As OEMs and other industrial plants struggle through safety, productivity, and workforce management challenges, a 2022 study from Deloitte and The Manufacturing Institute indicates that companies of all sizes are increasingly turning to robotics and automation to stay productive and competitive.
“Our partnerships with these innovative robotics lines allow Van Meter to expand its automation offering so we can help our customers gain efficiency and transform how they work,” said Mike Hermann, Vice President of Industrial Sales at Van Meter Inc. “Robotics have a wide range of applications that allow customers to meet their production goals, redirect workers to more meaningful tasks, and assign dangerous, repetitive, and high-precision plant floor tasks to robots that can handle them safely and consistently.”
According to a Grand View Research study, the industrial robotics segment is expected to exhibit a compound annual growth rate (CAGR) of over 11 percent from 2021 to 2028, with growth attributed to a substantial increase in adoption of robots to carry out automation processes.
This recent expansion aligns with Van Meter’s ongoing mission to help industrial manufacturers improve operational efficiency through smart, flexible manufacturing solutions that increase plant floor safety, boost plant floor productivity, and help workers make impacts in new ways.
Van Meter’s comprehensive robotics solution offering helps industrial customers deploy innovative technology to meet growing consumer demands, stay competitive, and exceed their operational goals.
To learn more about these partnerships, visit https://www.vanmeterinc.com/blog/robotics-supplier-partners.”
Given that Van Meter is a Rockwell distributor covering Minnesota and Iowa, it highlights a path that Rockwell distributors are pursuing, inevitably to support Rockwell’s robotic initiatives, and is something that Rockwell distributors focused on the future will need to diversify into (albeit the challenge for some will probably relate to the size of the opportunity versus the investment for qualified personnel.)
For those other industrial automation distributors, it may represent an opportunity if they can attract robotics “leaders” and have the staff. Additionally, for Rockwell distributors, this could be an offering to consider for your non-Rockwell APRs if you offer industrial automation solutions in those APRs (and yes, you may need different staff to handle those lines / areas.)
And if you are not an industrial distributor, the takeaway is understand your customer.

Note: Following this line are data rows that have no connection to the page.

(* ===== verification/TripleTheorems.v ===== *)
(** * Threshold signatures: the theorems on triple generation, and a concrete suite for it

    First the suite: the rationals as in [Interpolation], with hashes, encodings and random numbers of the sizes
    that the triple generation relies on, and a run of two participants on it: the laws of the
    suites can hold together, and so can what the theorems assume of the random choices. *)

From Stdlib Require Import ZArith Lia String List.
From mathcomp Require Import boot ssralg poly ssrnum rat.
From S2P Require Import TsTypes TsParticipants Polynomials Interpolation Dkg DkgProofs.
From S2P Require Import DkgHonest DkgTheorems RobustEcdsa RobustEcdsaProofs RobustEcdsaTheorems OtEcdsa.
From S2P Require Import TripleBits TripleGf Transcript TripleExtension TripleMul ProofSystems.
From S2P Require Import TripleGeneration TripleHonest.
Set Implicit Arguments.
Unset Strict Implicit.
Unset Printing Implicit Defensive.
Import GRing.Theory Num.Theory.
Local Open Scope ring_scope.
Local Open Scope ts_scope.

Definition low_byte (z : Z) : Z := Z.modulo z 256.

(** The last 32 bytes. *)
Definition tail_hash (b : seq Z) : seq Z := take 32 ([seq low_byte z | z <- rev b] ++ nseq 32 Z0).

- For other distributors – What other products do they buy / need? What else can you offer them? Consider that your goal is “share of their spend”, not just “share of their electrical spend.”
- For manufacturers – where are your customers buying? Isn’t that where you need to be and broaden your opportunities? Perhaps it gives you “first opportunity advantage”?
- For reps – do you know what your distributors sell? Are they only selling electrical products?
Opportunities abound.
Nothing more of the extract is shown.